FRANKFURT (MNI) – Balanced and sustainable growth requires the
ability to reduce the deficit, Germany’s Finance Minister Wolfgang
Schaeuble said in the Financial Times.

“This is the lesson of the recent crisis,” Schaeuble wrote in an
opinion piece published on Thursday. “This is what financial markets, in
their unambiguous reaction to excessive budget deficits, are telling us
and our partners in Europe and elsewhere.”

The minister answered with an “emphatic no” the question posed by
some as to whether Germany was acting too soon in cutting its public
spending, and thereby hindering growth both domestically and beyond its
borders.

Schaeuble stressed that the deficit cutting strategy Germany plans
to launch next year is “moderate in scale,” with savings measures
amounting to less than 0.5% of GDP.

“This controlled and measured approach to reducing our deficit is
hardly what one would call ‘slamming on the brakes’,” he said. “Indeed,
one of its objectives is to strengthen our growth potential. Our course
could be described as one of ‘expansionary fiscal consolidation’.”

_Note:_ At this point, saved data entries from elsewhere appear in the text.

(* ===== verification/Prelude.v ===== *)
(** * Shuttle: a verification of its routing, dialing, wire formats and QUIC transport

    Shuttle (src/) is a proxy client and server in Go.  A connection that enters
    through an inbound is classified by the router (src/router), sent to an
    outbound of the engine (src/engine), which dials through a transport
    (src/transport) to a server (src/server); a mesh (src/mesh) links clients.
    The H3 transport runs over a fork of a QUIC implementation (src/quicfork).
    This library models the parts of it that decide and that encode, as
    executable definitions, and proves what they promise each other.

    ** How the code is modelled

    Go functions are Rocq functions.  A result with an error is a [res]: a value,
    an error (one constructor per return site) or a panic.  A w-bit integer is a
    [Z] with its wrap-around written out, a slice a list of bytes with checked
    slicing, a string a [string], a map a [gmap], a reader the bytes still to
    come, a writer the bytes written and how many it will still accept.  State is
    passed explicitly.  Locks are not modelled: each method is one atomic step,
    and where calls interleave with timers a step relation says so.  The clock,
    random draws, map iteration order and name lookup are arguments.  Hashes and
    ciphers are arguments with the laws the code relies on.

    ** Files

    - [Prelude]: outcomes, tactics, lemmas on lists.  [GoBytes], [GoStrings],
      [GoNet]: what the code uses of Go's encoding/binary, io, strings, strconv,
      net and net/netip.
    - [DomainTrie] (src/router/trie.go), [GeoIP] (geoip.go), [RuleProvider]
      (src/provider), [RuleChain] (rule_chain.go), [Router] (router.go, convert.go,
      conflict.go): the routing decision.  [FakeIP] (src/router/dns/fakeip).
    - [Circuit] (src/engine/circuit.go, outbound_middleware.go): the circuit
      breaker and the dials that go through it.  [GroupDag], [HealthCheck],
      [Quality], [Groups] (src/engine/outbound_group*.go, outbound_quality.go,
      src/outbound/healthcheck): outbound groups.
    - [Replay] (src/crypto/replay.go): the replay filter.
    - [Addr] (src/transport/shared), [Vless], [Trojan], [Vmess]
      (src/transport/*/protocol.go), [UDPFrame] (src/proxy/udp_frame.go): headers.
    - [Signal] (src/mesh/signal/protocol.go), [Mesh] (src/mesh/mesh.go,
      peertable.go): mesh signalling, addresses, frames and forwarding.
    - QUIC wire formats: [Varint] (src/quicfork/quicvarint), [Wire], [AckFrame],
      [Frames], [FrameParser] (src/quicfork/internal/wire, and handleFrames of
      connection.go), [PacketNumber] (internal/protocol).
    - QUIC data: [FlowControl] (internal/flowcontrol), [FrameSorter]
      (frame_sorter.go), [CryptoStream] (crypto_stream.go, crypto_stream_manager.go,
      sni.go), [SendStream] and [SendSafety] (send_stream.go), [ReceiveStream] and
      [ReceiveSafety] (receive_stream.go), [StreamTransfer] (both ends of a stream).
    - QUIC acknowledgements: [ReceivedPackets] (internal/ackhandler/received_packet_history.go, _tracker.go and _handler.go),
      and for what was sent [RttStats] (internal/utils/rtt_stats.go), [SentHistory]
      (sent_packet_history.go, packet_number_generator.go, lost_packet_tracker.go),
      [Ecn] (ecn.go), [SentPackets] (sent_packet_handler.go), whose congestion
      controller is the class [SendAlgorithm], and [Cubic] (internal/congestion), an
      instance of it.  [SentAcks], [SentSafety], [SentRecovery], [LossTimer] and
      [LossRecovery] hold the proofs about the handler of sent packets.

    ** What the theorems show

    - Routing: the trie is a finite map from label paths with longest-suffix
      lookup; a rule chain compiles exactly when its entries are valid and then
      accepts exactly what they say, a suffix covering the names whose labels end in
      its own; the router's answer is the one of the configuration read as the
      stages of the code, rule chain first, in which some settings are replaced by
      later ones; the country table finds every disjoint range; the conflict report is
      complete.  Three theorems state where the code ignores a configured rule.
    - Dialing: an invariant of breaker, timers and concurrent calls; that the
      cooldown is respected unless a timer of an earlier open period is late, and only
      one probe is let through; that a probe is
      settled unless its caller is cancelled, and that a cancelled one blocks the
      breaker for good.  Groups promise their clients what outbounds promise
      groups (the class [Lawful]), so a dial through nested groups succeeds
      exactly when a usable leaf works.
    - Stores: the fake-IP pool is a window over its allocations; the cuckoo
      filter has no false negatives and the replay filter detects replays for
      half its window; the mesh address pool hands out each host offset of its network
      that is not in use, and no other, if only allocated addresses are released.
    - Wire formats: every encoder is inverted by its decoder with any bytes
      following, decoders do not panic on any input, and the inputs on which one
      of them does are characterised.
    - QUIC streams: the sorter delivers a stream in order whatever pieces below the
      largest offset arrive; send and receive streams do not panic, if the reliable
      boundary is left alone after a reset, and lose nothing unless reset, cancelled
      or shut down; from end to end what is read is a beginning of what was written,
      and all of it at the end of a stream that is neither.  The flow controllers
      never grant or use more than was agreed, and a stream credits its connection
      what it credits itself.  The Initial crypto stream sends every byte written,
      unless a scrambling client never recognises its ClientHello.
    - QUIC loss recovery, for every congestion controller: the calls of a
      connection do not panic, if path probes have frames with handlers and datagram
      sizes are accepted by the controller ([TimeUntilSend], a query to it, is not among
      them); the bytes in flight are those of the tracked
      packets; every frame is reported once, as acknowledged only if an ACK frame
      covers its packet before that is given up; when an ACK frame acknowledges
      something, packets are given up exactly if they are due; while handshake packets,
      1-RTT packets of a confirmed handshake or path probes are outstanding the timer is
      set, and when it fires probes are owed at the level where one is due first; an address that is not validated is sent at most three times what came
      from it.  The RTT estimates, the congestion window and the probe timeout stay
      within their bounds, and the pacer has a budget when its timer fires.

    ** Bounds and fuel

    The depth-first search of [GroupDag] has the number of groups as fuel, which
    is proved to be enough; so is the number of ranges for the walk over an ACK
    frame in [SentPackets].  The eviction loop of the cuckoo filter has the
    source's own bound.  Other loops are over lists and structural.  Durations are
    bounded by 2^62 ns where they are doubled.  Packet numbers and offsets are below
    2^62, as the wire format enforces, so that sums of two do not overflow.  Binary
    floating point is modelled by rounding integers to 24 or 53 bits.

    ** Not modelled

    Sockets, TLS, WebRTC and WireGuard connections and the goroutines around them;
    the run loop of a QUIC connection, its handshake, packet protection and
    transport parameters; persistence, downloads, the GUI, the command line and the
    mobile bindings; JSON and YAML parsing: these are I/O, or calls of libraries
    that are not part of the repository.  The congestion controllers of
    src/congestion are driven by floating-point rate filters and wall-clock
    sampling; only the controller the fork itself provides is modelled.  HTTP/3 of
    the fork is not used by the transport beyond its framing.  The manifest lists
    each part with its reason. *)

From stdpp Require Export base gmap strings list fin_maps sets.
From Stdlib Require Export ZArith Lia.

#[export] Set Warnings "-register-all".

#[global] Arguments String.append : simpl nomatch.

(** ** Outcomes of Go functions

    A Go function that returns [(T, error)] is a function into [res E T]: [Ok]
    for a nil error, [Err] for a non-nil error (the error is a constructor of
    the component's error type, one per [return ..., err] site), and [Panic]
    for a run-time panic (index or slice out of range). *)

Inductive res (E A : Type) : Type :=
| Ok (a : A)
| Err (e : E)
| Panic.
Arguments Ok {E A} a.
Arguments Err {E A} e.
Arguments Panic {E A}.

#[export] Instance res_ret E : MRet (res E) := fun A a => Ok a.
#[export] Instance res_bind E : MBind (res E) := fun A B f m =>
  match m with
  | Ok a => f a
  | Err e => Err e
  | Panic => Panic
  end.
#[export] Instance res_fmap E : FMap (res E) := fun A B f m =>
  match m with
  | Ok a => Ok (f a)
  | Err e => Err e
  | Panic => Panic
  end.

(** [fmt.Errorf("...: %w", err)] and [return err]: an error of one component
    wrapped into an error of its caller. *)
Definition wrap_err {E E' A} (f : E -> E') (m : res E A) : res E' A :=
  match m with
  | Ok a => Ok a
  | Err e => Err (f e)
  | Panic => Panic
  end.

Definition no_panic {E A} (m : res E A) : Prop := m <> Panic.

(** ** Tactics *)

(** Linear arithmetic without the hypotheses it does not use. *)
Ltac llia :=
  repeat match goal with
  | H : _ -> _ |- _ => clear H
  | H : forall _, _ |- _ => clear H
  | H : _ \/ _ |- _ => clear H
  | H : Forall _ _ |- _ => clear H
  | H : @eq (option _) _ _ |- _ => clear H
  | H : @eq (list _) _ _ |- _ => clear H
  | H : @eq bool ?b _ |- _ =>
      lazymatch b with
      | context [Z.leb _ _] => fail | context [Z.ltb _ _] => fail | context [Z.eqb _ _] => fail
      | _ => clear H
      end
  end; lia.

(** Split the matches and conditionals of the goal or of the hypotheses and
    close what becomes contradictory. *)
Ltac split_ifs :=
  repeat (case_match; simplify_eq/=; try done).

Ltac zb :=
  repeat match goal with
  | H : (_ <? _)%Z = true |- _ => apply Z.ltb_lt in H
  | H : (_ <? _)%Z = false |- _ => apply Z.ltb_ge in H
  | H : (_ <=? _)%Z = true |- _ => apply Z.leb_le in H
  | H : (_ <=? _)%Z = false |- _ => apply Z.leb_gt in H
  | H : (_ =? _)%Z = true |- _ => apply Z.eqb_eq in H
  | H : (_ =? _)%Z = false |- _ => apply Z.eqb_neq in H
  | H : (_ >? _)%Z = _ |- _ => rewrite Z.gtb_ltb in H
  | H : (_ >=? _)%Z = _ |- _ => rewrite Z.geb_leb in H
  end.

(** Linear arithmetic with division and remainder by constants. *)
Ltac dlia := Z.to_euclidean_division_equations; lia.

Create HintDb shuttle.

(** ** Lists *)

Lemma omap_cons {A B} (f : A -> option B) x l :
  omap f (x :: l) = match f x with Some y => y :: omap f l | None => omap f l end.
Proof. done. Qed.

Lemma omap_ext_eq {A B} (f g : A -> option B) (l : list A) :
  (forall x, f x = g x) -> omap f l = omap g l.
Proof. intros H. induction l as [|x l IH]; [done|]. by rewrite !omap_cons, H, IH. Qed.

Definition or_else {A} (o last : option A) : option A :=
  match o with Some x => Some x | None => last end.

Lemma last_cons_default {A} (x : A) l : list.last (x :: l) = Some (default x (list.last l)).
Proof. rewrite last_cons. by destruct (list.last l). Qed.

Lemma or_else_Some {A} (o : option A) x : or_else o (Some x) = Some (default x o).
Proof. by destruct o. Qed.

Lemma last_is_Some_cons {A} (x : A) l : is_Some (list.last (x :: l)).
Proof. rewrite last_cons_default. eauto. Qed.

Lemma filter_none {A} (P : A -> Prop) `{!forall x, Decision (P x)} (l : list A) :
  Forall (fun x => ~ P x) l -> filter P l = [].
Proof. induction 1; [done|]. by rewrite filter_cons_False. Qed.

Lemma filter_all {A} (P : A -> Prop) `{!forall x, Decision (P x)} (l : list A) :
  Forall P l -> filter P l = l.
Proof. induction 1; [done|]. rewrite filter_cons_True by done. by f_equal. Qed.

Lemma elem_of_map {A B} (f : A -> B) (l : list A) x : x ∈ map f l <-> exists y, x = f y /\ y ∈ l.
Proof.
  induction l as [|a l IH]; simpl; [set_solver|]. rewrite elem_of_cons, IH. set_solver.
Qed.

Lemma lookup_map {A B} (f : A -> B) (l : list A) i : map f l !! i = f <$> l !! i.
Proof. revert i. induction l as [|a l IH]; intros [|i]; simpl; [done..|apply IH]. Qed.

(** ** Binary search *)

(** [sort.Search(n, f)]: the loop on [i, j]; [n + 1] rounds are enough
    ([search_loop_spec]). *)
Fixpoint search_loop (fuel : nat) (f : nat -> bool) (i j : nat) : nat :=
  match fuel with
  | O => i
  | S fuel =>
      if (i <? j)%nat then
        let h := ((i + j) / 2)%nat in
        if f h then search_loop fuel f i h else search_loop fuel f (S h) j
      else i
  end.
Definition Search (n : nat) (f : nat -> bool) : nat := search_loop (S n) f 0 n.

Lemma search_loop_spec fuel f i j :
  (j - i < fuel)%nat -> (i <= j)%nat ->
  (forall a b, (a <= b < j)%nat -> f a = true -> f b = true) ->
  let r := search_loop fuel f i j in
  (i <= r <= j)%nat /\ (forall a, (i <= a < r)%nat -> f a = false) /\
  (forall a, (r <= a < j)%nat -> f a = true).
Proof.
  revert i j; induction fuel as [|fuel IH]; intros i j Hf Hij Hmono; [lia|]. cbn [search_loop].
  destruct (Nat.ltb_spec i j) as [Hlt|Hge]; [|simpl; split_and!; intros; lia].
  pose proof (Nat.div_mod_eq (i + j) 2). pose proof (Nat.mod_upper_bound (i + j) 2).
  set (h := ((i + j) / 2)%nat) in *.
  destruct (f h) eqn:Hh.
  - destruct (IH i h) as (Hr & Hlo & Hhi); [lia..|intros; apply (Hmono a); [lia|done]|].
    split_and!; [lia|lia|done|]. intros a Ha.
    destruct (Nat.lt_ge_cases a h); [apply Hhi; lia|]. apply (Hmono h); [lia|done].
  - destruct (IH (S h) j) as (Hr & Hlo & Hhi); [lia..|intros; apply (Hmono a); [lia|done]|].
    split_and!; [lia|lia| |done]. intros a Ha.
    destruct (Nat.lt_ge_cases h a); [apply Hlo; lia|].
    destruct (f a) eqn:Hfa; [|done]. rewrite <- Hh. symmetry. apply (Hmono a); [lia|done].
Qed.

Lemma Search_spec n f :
  (forall a b, (a <= b < n)%nat -> f a = true -> f b = true) ->
  (Search n f <= n)%nat /\ (forall a, (a < Search n f)%nat -> f a = false) /\
  (forall a, (Search n f <= a < n)%nat -> f a = true).
Proof.
  intros Hm. destruct (search_loop_spec (S n) f 0 n) as (Hr & Hlo & Hhi); [lia|lia|done|].
  fold (Search n f) in Hr, Hlo, Hhi. split_and!; [lia| |]; intros a Ha; [apply Hlo|apply Hhi]; lia.
Qed.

While conceding that governments cutting support measures too soon
would be “dangerous,” the minister warned that policymakers must not
become “addicted” to borrowing in order to boost demand.

“Deficit spending cannot become a permanent state of affairs,”
Schaeuble cautioned. “We need carefully considered exit strategies.”

Schaeuble noted the measures that Germany had taken to cushion the
impact of the crisis on the economy and support domestic demand and
labour markets.

“Some of those who are pointing fingers at Germany today hail from
countries where such built-in mechanisms to tackle economic slowdowns
are much weaker,” the minister said.